Abstract

187 Background: Patients receiving radiotherapy for head and neck cancers (HNCs) experience significant persistent side effects such as abnormally reduced salivation, difficulty swallowing, and taste changes. To control these side effects and minimize discomfort, intensive self-care protocols are prescribed, but adherence is poor. Spouses/partners play a critical role in supporting adherence, but often lack knowledge, experience high rates of distress, and display poor communication that can interfere with patient self-management and self-care. Methods: We developed and pilot-tested a skills-training intervention comprised of tailored manuals and 6 counseling sessions delivered over the telephone to HNC patients and their partners. The goal is to reduce healthcare utilization and improve patient and partner quality of life (QOL). To guide the development and content of the intervention, qualitative interviews with 6 HNC patients (83% male) and 6 spouses were analyzed using a grounded theory approach. For the pilot test, couples completed surveys prior to initiating radiotherapy and were randomized to the intervention or usual medical care. Eight weeks later, they completed follow-up surveys. Results: Based on the qualitative findings, we developed the intervention to teach: 1) self-management skills; 2) communication skills; and 3) strategies to improve communal coping and confidence in the ability to work as a team. To date, 20 couples (Mean Age = 57 years; SD = 8) have participated.
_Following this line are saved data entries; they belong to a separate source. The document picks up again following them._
Lemma opens_chain q o' : heap g' !! q = Some o' -> in_chain g' q (body o').
Proof.
  intros E. destruct (op_thread _ _ _ _ _ _ _ P) as (mt & t & Et & Eo & Et'). destruct opens_new_at as (m & pr & nx & Ep & _).
  destruct (op_chains _ _ _ _ _ _ _ P) as (C1 & C2 & C3 & _). destruct (decide (q = p)) as [->|Hp].
  { rewrite Ep in E. injection E as <-. exists (set_openupval t (a ++ p :: b)). split; [by exists mt|]. simpl. set_solver. }
  destruct (opens_bwd q o' E) as [|[o Eq]]; [done|]. pose proof (ln_all _ Ln q o Eq) as K.
  destruct (opens_fwd q o Eq) as (o2 & E2 & M & T & O & Hs). rewrite E in E2. injection E2 as <-.
  destruct (body o) as [| | | | | |[th' lv pr' nx'|]|] eqn:B; destruct (body o') as [| | | | | |[th'' lv' pr'' nx''|]|] eqn:B';
    try discriminate T; try (exfalso; destruct O as [O1 O2]; (exact (O1 I) || exact (O2 I))); unfold in_chain in *; rewrite ?C1, ?C2, ?C3; try done.
  destruct o as [mq bq]. simpl in B. subst bq. destruct (opens_open_fwd _ _ _ _ _ _ Eq) as (pr3 & nx3 & E3). rewrite E in E3. injection E3 as ->.
  simpl in B'. injection B' as <- <- <- <-. destruct K as (t0 & [m0 Et0] & Hq). destruct (decide (th' = th)) as [->|Hth].
  - rewrite Et in Et0. injection Et0 as <- <-. exists (set_openupval t (a ++ p :: b)). split; [by exists mt|]. simpl. rewrite Eo in Hq. set_solver.
  - exists t0. split; [|done]. exists m0. destruct (opens_fwd _ _ Et0) as (o3 & E3 & _ & _ & _ & H3). rewrite <- H3; [done|by intros []|done].
Qed.
(** C17: with the collation of the C locale the comparison of two strings ends within the
    rounds it is given and is the order of their bytes, also where they contain zeros:
    [l_strcmp] returns a negative number, 0 or a positive number. *)
Theorem l_strcmp_order `{CLocale} ls rs l r ml mr g :
  heap g !! ls = Some (mkObj ml (BString l)) -> heap g !! rs = Some (mkObj mr (BString r)) ->
  is_bytes (tsv_str l) -> is_bytes (tsv_str r) ->
  exists z, l_strcmp ls rs g = Ok (z, g) /\ Z.sgn z = byte_order (tsv_str l) (tsv_str r).
Proof.
  intros El Er Hl Hr. destruct (l_strcmp_spec (S (length (tsv_str l))) (tsv_str l) (tsv_str r) Hl Hr ltac:(lia)) as (z & E & Hz).
  assert (wp (l_strcmp ls rs) (fun z' g' => z' = z /\ g' = g) g) as W.
  { unfold l_strcmp. wp_step. eapply wp_gco2ts; [exact El|]. wp_step. eapply wp_gco2ts; [exact Er|]. rewrite E. by wp_step. }
  apply wp_ok in W as (z' & g' & E' & -> & ->). by exists z.
Qed.

#[export] Instance sample_locale : @CLocale sample_host.
Proof.
  intros a b _ _. simpl. revert b. induction a as [|x a IH]; intros [|y b]; simpl; try done.
  destruct (x <? y); [done|]. by destruct (y <? x).
Qed.

(** a zero inside, and a string that is the beginning of another *)
Definition two_strings : GState :=
  on_heap (insert 301 (mkObj 0 (BString (mkStringObj 0 0 [97; 0; 98])))) (on_heap (insert 300 (mkObj 0 (BString (mkStringObj 0 0 [97; 0])))) (frame [])).

Lemma l_strcmp_order_witness : exists z, l_strcmp (H := sample_host) 300 301 two_strings = Ok (z, two_strings) /\ Z.sgn z = -1.
Proof.
  apply (l_strcmp_order (H := sample_host) 300 301 (mkStringObj 0 0 [97; 0]) (mkStringObj 0 0 [97; 0; 98]) 0 0); [by vm_compute..| |]; repeat constructor; lia.
Defined.

(** ** Constant folding and execution *)

(** the operand [x] of an instruction means the value [v] *)
Definition reads (L cl : pointer) (base x : Z) (v : TValue) (g : GState) : Prop :=
  exists l, RK cl base x g = Ok (l, g) /\ loc_value L l g = Ok (v, g).

Definition is_arith (op : OpCode) : bool :=
  match op with OP_ADD | OP_SUB | OP_MUL | OP_DIV | OP_MOD | OP_POW | OP_UNM => true | _ => false end.

Lemma wp_exact {A} (m : gc A) a (Q : A -> GState -> Prop) g : m g = Ok (a, g) -> Q a g -> wp m Q g.
Proof. unfold wp. by intros ->. Qed.

(** the number that an arithmetic instruction computes *)
Definition arith_result `{Host} (op : OpCode) (a b : gafq_Number) : gafq_Number :=
  match op with
  | OP_ADD => gafqi_numadd a b | OP_SUB => gafqi_numsub a b | OP_MUL => gafqi_nummul a b | OP_DIV => gafqi_numdiv a b
  | OP_MOD => gafqi_nummod a b | OP_POW => num_pow a b | _ => gafqi_numunm a
  end.

Lemma folded_result `{Host} op e1 e2 e : is_arith op = true -> constfolding num_pow op e1 e2 = Some e ->
  nval e = arith_result op (nval e1) (nval e2).
Proof.
  intros Ha. unfold constfolding. destruct (negb (isnumeral e1) || negb (isnumeral e2)); [done|]. cbv zeta.
  destruct op; try done; simpl; repeat (destruct (gafqi_numeq _ _); [done|]); by destruct (gafqi_numisnan _); intros [= <-].
Qed.

Lemma exec_arith `{Host} `{Calls} L cl pc i nexeccalls op a b m th pre regs post g :
  Stk g L m th pre regs post -> is_arith op = true -> op_of (GET_OPCODE i) = Some op -> GETARG_A i < zlen regs ->
  reads L cl (zlen pre) (GETARG_B i) (VNumber a) g -> (op = OP_UNM -> ISK (GETARG_B i) = false) ->
  (op <> OP_UNM -> reads L cl (zlen pre) (GETARG_C i) (VNumber b) g) ->
  wp (exec_op L cl (zlen pre) pc i nexeccalls)
     (fun s g' => s = Next (zlen pre) pc /\ g' = put g L m th pre (vset regs (GETARG_A i) (VNumber (arith_result op a b))) post) g.
Proof.
  intros V Ha Ho Hr (lb & Eb & Vb) Hk Hc. pose proof (GETARG_range i) as Rg. destruct (decide (op = OP_UNM)) as [->|Hne].
  - unfold exec_op. rewrite Ho. unfold op_UNM, RB. wp_step. specialize (Hk eq_refl). unfold RK in Eb. rewrite Hk in Eb.
    injection Eb as <-. simpl in Vb. eapply wp_exact; [exact Vb|]. cbv beta iota. wp_step. unfold RA.
    eapply wp_setslot; [exact V|lia|]. cbv beta. by wp_step.
  - destruct (Hc Hne) as (lc & Ec & Vc).
    assert (forall tm, arith_op tm a b = Some (arith_result op a b) ->
      wp (op_arith L cl (zlen pre) pc i tm) (fun s g' => s = Next (zlen pre) pc /\
        g' = put g L m th pre (vset regs (GETARG_A i) (VNumber (arith_result op a b))) post) g) as W.
    { intros tm En. unfold op_arith, RKB, RKC. wp_step. eapply wp_exact; [exact Eb|]. cbv beta. wp_step.
      eapply wp_exact; [exact Ec|]. cbv beta. wp_step. eapply wp_exact; [exact Vb|]. cbv beta. wp_step.
      eapply wp_exact; [exact Vc|]. cbv beta iota. rewrite En. wp_step. unfold RA. eapply wp_setslot; [exact V|lia|]. cbv beta. by wp_step. }
    unfold exec_op. rewrite Ho. destruct op; try discriminate Ha; try (exfalso; apply Hne; reflexivity); apply W; unfold arith_op, arith_result; reflexivity.
Qed.

(** C16: what the code generator folds is what the interpreter would compute: if an
    arithmetic operation on two numerals is folded, then executing the instruction on the
    same two numbers puts the folded number into its target register, changes nothing else
    and goes on with the next instruction. *)
Theorem folded_as_executed `{Host} `{Calls} L cl pc i nexeccalls op e1 e2 e m th pre regs post g :
  constfolding num_pow op e1 e2 = Some e -> is_arith op = true ->
  Stk g L m th pre regs post -> op_of (GET_OPCODE i) = Some op -> GETARG_A i < zlen regs ->
  reads L cl (zlen pre) (GETARG_B i) (VNumber (nval e1)) g -> (op = OP_UNM -> ISK (GETARG_B i) = false) ->
  (op <> OP_UNM -> reads L cl (zlen pre) (GETARG_C i) (VNumber (nval e2)) g) ->
  exec_op L cl (zlen pre) pc i nexeccalls g =
    Ok (Next (zlen pre) pc, put g L m th pre (vset regs (GETARG_A i) (VNumber (nval e))) post).
Proof.
  intros Hf Ha V Ho Hr Hb Hk Hc. rewrite (folded_result op e1 e2 e Ha Hf).
  pose proof (exec_arith L cl pc i nexeccalls op (nval e1) (nval e2) m th pre regs post g V Ha Ho Hr Hb Hk Hc) as W.
  apply wp_ok in W as (s & g' & E & -> & ->). exact E.
Qed.

Lemma folded_as_executed_witness :
  exec_op (H := sample_host) (H0 := sample_calls) 1 7 1 4 (CREATE_ABC 12 0 0 1) 1 (frame (VNumber <$> [cast_num 6; cast_num 7])) =
    Ok (Next 1 4, put (frame (VNumber <$> [cast_num 6; cast_num 7])) 1 0 (init_stack preinit_state) [VNil] (VNumber <$> [cast_num 13; cast_num 7]) (replicate 44 VNil)).
Proof.
  apply (folded_as_executed (H := sample_host) (H0 := sample_calls) 1 7 4 (CREATE_ABC 12 0 0 1) 1 OP_ADD
    (mkExp VKNUM 0 0 (cast_num 6) NO_JUMP NO_JUMP) (mkExp VKNUM 0 0 (cast_num 7) NO_JUMP NO_JUMP)
    (mkExp VKNUM 0 0 (cast_num 13) NO_JUMP NO_JUMP) 0 (init_stack preinit_state) [VNil] (VNumber <$> [cast_num 6; cast_num 7]) (replicate 44 VNil) (frame (VNumber <$> [cast_num 6; cast_num 7]))
    ltac:(by vm_compute) ltac:(done) (frame_stk _) ltac:(by vm_compute) ltac:(by vm_compute)); [|by vm_compute|].
  - exists (AtStack 1). split; by vm_compute.
  - intros _. exists (AtStack 2). split; by vm_compute.
Defined.

(** * Tables under the virtual machine *)

(** ** The metatable stays *)

Section Metatable.

Variable ts_hash : pointer -> Z.

Definition keeps_mt (nk : newkey_fun) : Prop := forall t key t' s, nk t key = Ok (t', s) -> metatable t' = metatable t.

Lemma set_slot_mt t s v : metatable (set_slot t s v) = metatable t.
Proof. by destruct s. Qed.

Lemma setnodevector_mt t size t' : setnodevector t size = Ok t' -> metatable t' = metatable t.
Proof. unfold setnodevector. destruct (size =? 0); [by intros [= <-]|]. by destruct (MAXBITS <? _); intros [= <-]. Qed.

Lemma set_mt nk t key t' s : keeps_mt nk -> gafqH_set_ ts_hash nk t key = Ok (t', s) -> metatable t' = metatable t.
Proof.
  intros K. unfold gafqH_set_. destruct (gafqH_get ts_hash t key); [by intros [= <- <-]|].
  destruct (ttisnil key); [done|]. destruct (is_nan key); [done|]. by intros ->%K.
Qed.

Lemma reinsert_array_mt nk t i l t' : keeps_mt nk -> reinsert_array nk t i l = Ok t' -> metatable t' = metatable t.
Proof.
  intros K. revert t i. induction l as [|v l IH]; intros t i; simpl; [by intros [= <-]|].
  destruct (negb (ttisnil v)); [|apply IH]. destruct (gafqH_setnum_ nk t (i + 1)) as [[t1 s]|] eqn:E; [|done].
  intros H%IH. rewrite H, set_slot_mt. unfold gafqH_setnum_ in E. destruct (gafqH_getnum t (i + 1)); [by injection E as <-|by eapply K].
Qed.

Lemma reinsert_nodes_mt nk t l t' : keeps_mt nk -> reinsert_nodes ts_hash nk t l = Ok t' -> metatable t' = metatable t.
Proof.
  intros K. revert t. induction l as [|o l IH]; intros t; simpl; [by intros [= <-]|].
  destruct (negb (ttisnil (i_val o))); [|apply IH]. destruct (gafqH_set_ ts_hash nk t (i_key o)) as [[t1 s]|] eqn:E; [|done].
  intros H%IH. rewrite H, set_slot_mt. by eapply set_mt.
Qed.

Lemma resize_mt nk t a b t' : keeps_mt nk -> resize_ ts_hash nk t a b = Ok t' -> metatable t' = metatable t.
Proof.
  intros K. unfold resize_. set (t0 := if sizearray t <? a then _ else t). assert (metatable t0 = metatable t) as <- by (subst t0; by destruct (_ <? _)).
  destruct (setnodevector t0 b) as [t1|] eqn:E1; [|done]. apply setnodevector_mt in E1. rewrite <- E1. simpl.
  destruct (a <? sizearray t); simpl.
  - destruct (reinsert_array _ _ _ _) as [t2|] eqn:E2; [|done]. apply reinsert_array_mt in E2; [|done]. simpl in E2.
    intros H%reinsert_nodes_mt; [|done]. by rewrite H.
  - by apply reinsert_nodes_mt.
Qed.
Solid recruitment (83%) and low attrition rates demonstrate feasibility. Strong program evaluations (Mean = 8.7 out of 10) and homework completion rates (85%) support acceptability. Conclusions: This is the first program in HNC that actively involves both members of the couple to address barriers in the home environment in which self-management occurs. By empowering couples with the skills to coordinate care and support, the program holds great promise for improving self-management behaviors, reducing costly hospitalizations and treatment interruptions, and improving patient and partner QOL.